Recipe - Frittedda With Scallion Crostini
Categories: Vegetables, Frittedda With Scallion Crostini
12 Baby artichokes; stems on
5 One half pound Fresh fava beans
1 pound Fresh asparagus
1 pound Sweet peas
1 Bulb fennel, tops removed &
set aside
2 sl Prosciutto
One fourth cup Extra virgin olive oil; plus
2 T
12 Leaves fresh mint
1 Lemon, juice and zest
2 Scallions
4 sl Country bread; toasted
Trim the artichokes of tough outer leaves, peel the stems and cut in half.
Soak chokes in cool acidulated water. Shell the favas both ways and set
aside. Trim the hard ends of the asparagus and cut into 2inch pieces on
the bias. Shell peas and set aside. Cut the fennel bulb in half and slice
into fine julienne. Cut the Prosciutto into fine julienne and set aside.
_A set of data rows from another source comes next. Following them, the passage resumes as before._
(** X8: The wireless-power flag after a dispatch, for every byte: 'e' (ROS)
    and 'C' (web) set it to 0, 'f' and 'F' set it to 1, every other byte
    leaves it as it was; and no byte makes a dispatch write any pin but a
    motor pin, so the relay pin is never written by a dispatch. *)
Theorem power_flag_changes_only_on_power_bytes
        (c : ascii) (s : RosStation.state) :
  RosStation.wirelessPowerState (globals (exec (RosStation.ros_dispatch c) s))
  = (if Ascii.eqb c "e" then 0
     else if Ascii.eqb c "f" then 1
     else RosStation.wirelessPowerState (globals s))
  /\ RosStation.wirelessPowerState
       (globals (exec (RosStation.web_dispatch c) s))
     = (if Ascii.eqb c "C" then 0
        else if Ascii.eqb c "F" then 1
        else RosStation.wirelessPowerState (globals s))
  /\ only_pins motor_pins (pin_writes (io (RosStation.ros_dispatch c) s))
     = true
  /\ only_pins motor_pins (pin_writes (io (RosStation.web_dispatch c) s))
     = true.
Proof.
  split; [| split; [| split]].
  - apply ros_dispatch_flag.
  - apply web_dispatch_flag.
  - apply ros_dispatch_motor_only.
  - apply web_dispatch_motor_only.
Qed.

(** X9: How long a dispatch blocks, for every byte: the take-off and landing
    bytes ('z', 'x' on ROS; 'G', 'H' on the web) block for DOOR_TIME +
    PLATE_TIME = 70000 ms, every other byte returns at once. *)
Theorem dispatch_blocking_time (c : ascii) (s : RosStation.state) :
  elapsed (exec (RosStation.ros_dispatch c) s)
  = elapsed s
    + (if Ascii.eqb c "z" || Ascii.eqb c "x" then sequence_time else 0)
  /\ elapsed (exec (RosStation.web_dispatch c) s)
     = elapsed s
       + (if Ascii.eqb c "G" || Ascii.eqb c "H" then sequence_time else 0)
  /\ sequence_time = 70000.
Proof.
  split; [apply ros_dispatch_time | split; [apply web_dispatch_time |]].
  reflexivity.
Qed.

(** X10: The acknowledgment of a ROS byte is the last thing its dispatch does,
    issued at the time the dispatch returns: after the pin writes of the
    action, and for the take-off and landing bytes only once the whole
    timed sequence has run. *)
Theorem ack_follows_the_action (c : ascii) (s : RosStation.state) :
  In c channel_A_alphabet ->
  last (io (RosStation.ros_dispatch c) s) (elapsed s, ClientFlush 0)
  = (elapsed (exec (RosStation.ros_dispatch c) s),
     ServerWrite RosStation.ros_server (to_upper c)).
Proof.
  intros Hin. simpl in Hin.
  repeat (destruct Hin as [<- | Hin]; [reflexivity |]).
  destruct Hin.
Qed.

(** X10 at the landing byte 'x', acknowledged 70000 ms after it is read. *)
Lemma ack_follows_the_action_witness :
  last (io (RosStation.ros_dispatch "x") cold_board) (0, ClientFlush 0)
  = (70000, ServerWrite 23 "X").
Proof.
  apply (ack_follows_the_action "x" cold_board).
  simpl. tauto.
Defined.

(** ** RosStationCommunication.cpp: whole passes and histories *)

(** Greeting touches neither pins nor clock nor the power flag. *)
Lemma greet_new_client_frame (s : RosStation.state) :
  let s' := exec RosStation.greet_new_client s in
  pins s' = pins s
  /\ inputs s' = inputs s
  /\ elapsed s' = elapsed s
  /\ RosStation.wirelessPowerState (globals s')
     = RosStation.wirelessPowerState (globals s)
  /\ pin_writes (io RosStation.greet_new_client s) = []
  /\ server_writes (io RosStation.greet_new_client s) = [].
Proof.
  unfold exec, io, RosStation.greet_new_client, bind, get_globals; cbn.
  destruct (RosStation.alreadyConnected (globals s)); cbn; repeat split.
Qed.

(** The relay step takes no time and looks at no input. *)
Lemma drive_relay_frame (s : RosStation.state) :
  elapsed (exec RosStation.drive_relay s) = elapsed s
  /\ inputs (exec RosStation.drive_relay s) = inputs s.
Proof.
  unfold exec, RosStation.drive_relay, bind, get_globals; cbn.
  destruct (RosStation.wirelessPowerState (globals s) =? 0); split;
    reflexivity.
Qed.

Lemma ros_dispatch_keeps_range (c : ascii) (s : RosStation.state) :
  flag_in_range s -> flag_in_range (exec (RosStation.ros_dispatch c) s).
Proof.
  intros Hs.
  unfold RosStation.ros_dispatch, RosStation.ros_cases, switch.
  by_case_label c
    ltac:(first [exact Hs | left; reflexivity | right; reflexivity]).
Qed.

Lemma web_dispatch_keeps_range (c : ascii) (s : RosStation.state) :
  flag_in_range s -> flag_in_range (exec (RosStation.web_dispatch c) s).
Proof.
  intros Hs.
  unfold RosStation.web_dispatch, RosStation.web_cases, switch.
  by_case_label c
    ltac:(first [exact Hs | left; reflexivity | right; reflexivity]).
Qed.
Lemma sort_desc_sorted xs : StronglySorted (desc key) (sort_desc key xs).
Proof.
  induction xs as [|x xs IH]; [constructor|]. unfold sort_desc in *. cbn [foldr].
  by apply insert_desc_sorted.
Qed.
End Sorting.

Lemma sorted_reverse_Ok {A} (key : A → option Z) xs ys :
  sorted_reverse key xs = Ok ys →
  ys = sort_desc (λ x, default 0 (key x)) xs
  ∧ ((length xs ≤ 1)%nat ∨ Forall (λ x, is_Some (key x)) xs).
Proof.
  unfold sorted_reverse. case_bool_decide as Hlen; cbn [andb].
  - destruct (forallb _ xs) eqn:Hall; cbn [negb]; [|done]. intros [= <-]. split; [done|].
    right. apply Forall_forall. intros x Hx.
    rewrite forallb_forall in Hall. apply list_elem_of_In, Hall in Hx.
    by apply bool_decide_eq_true in Hx.
  - intros [= <-]. split; [done|]. left. lia.
Qed.


Section Loop.
Variable L : library.

Lemma mapM_app_Ok {A B} (f : A → result B) xs ys :
  mapM f (xs ++ ys) = (bs ← mapM f xs; cs ← mapM f ys; Ok (bs ++ cs)).
Proof.
  induction xs as [|x xs IH]; cbn [mapM app mbind result_bind mret result_ret].
  - destruct (mapM f ys); reflexivity.
  - destruct (f x); cbn [mbind result_bind]; [|done]. rewrite IH.
    destruct (mapM f xs); cbn [mbind result_bind]; [|done].
    destruct (mapM f ys); reflexivity.
Qed.

Lemma recent_failures_loop_spec xs : ∀ acc n, (n ≤ 3)%nat →
  recent_failures_loop L xs acc n
  = (es ← mapM (notable_entry L) (take (3 - n) (filter (λ r, failure_candidate r = true) xs));
     Ok (acc ++ es)).
Proof.
  induction xs as [|x xs IH]; intros acc n Hn; cbn [recent_failures_loop].
  - rewrite filter_nil, take_nil. cbn. by rewrite app_nil_r.
  - rewrite filter_cons. destruct (failure_candidate x) eqn:Hx.
    + rewrite decide_True by (simpl; congruence). destruct (Nat.ltb_spec n 3).
      * replace (3 - n)%nat with (S (3 - S n)) by lia. cbn [take mapM].
        destruct (notable_entry L x) as [e|]; cbn [mbind result_bind]; [|done].
        rewrite IH by lia. destruct (mapM _ _); cbn [mbind result_bind mret result_ret]; [|done].
        by rewrite <- app_assoc.
      * replace (3 - n)%nat with 0%nat by lia. cbn. by rewrite app_nil_r.
    + rewrite decide_False by (simpl; congruence). by apply IH.
Qed.
End Loop.

Section Inversion.
Variable L : library.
In a 12 to 14inch sautJ pan, heat the olive oil, Prosciutto and fennel over
medium heat. Cook 1 minute and add drained artichokes. Cook 10 minutes
until starting to soften and add favas, asparagus and peas. Add One half cup
water, cover and simmer 20 minutes. Uncover, add mint, lemon juice, zest
and fennel tops. Grill bread and brush with remaining 2 tablespoons extra
virgin olive oil. Sprinkle with scallions and serve over frittedda. Serve
hot or cold.
Yield: 4 servings
Recipe By : MOLTO MARIO
Posted to MCRecipe Digest V1 #317
Date: Tue, 26 Nov 1996 16:36:26 0500 (EST)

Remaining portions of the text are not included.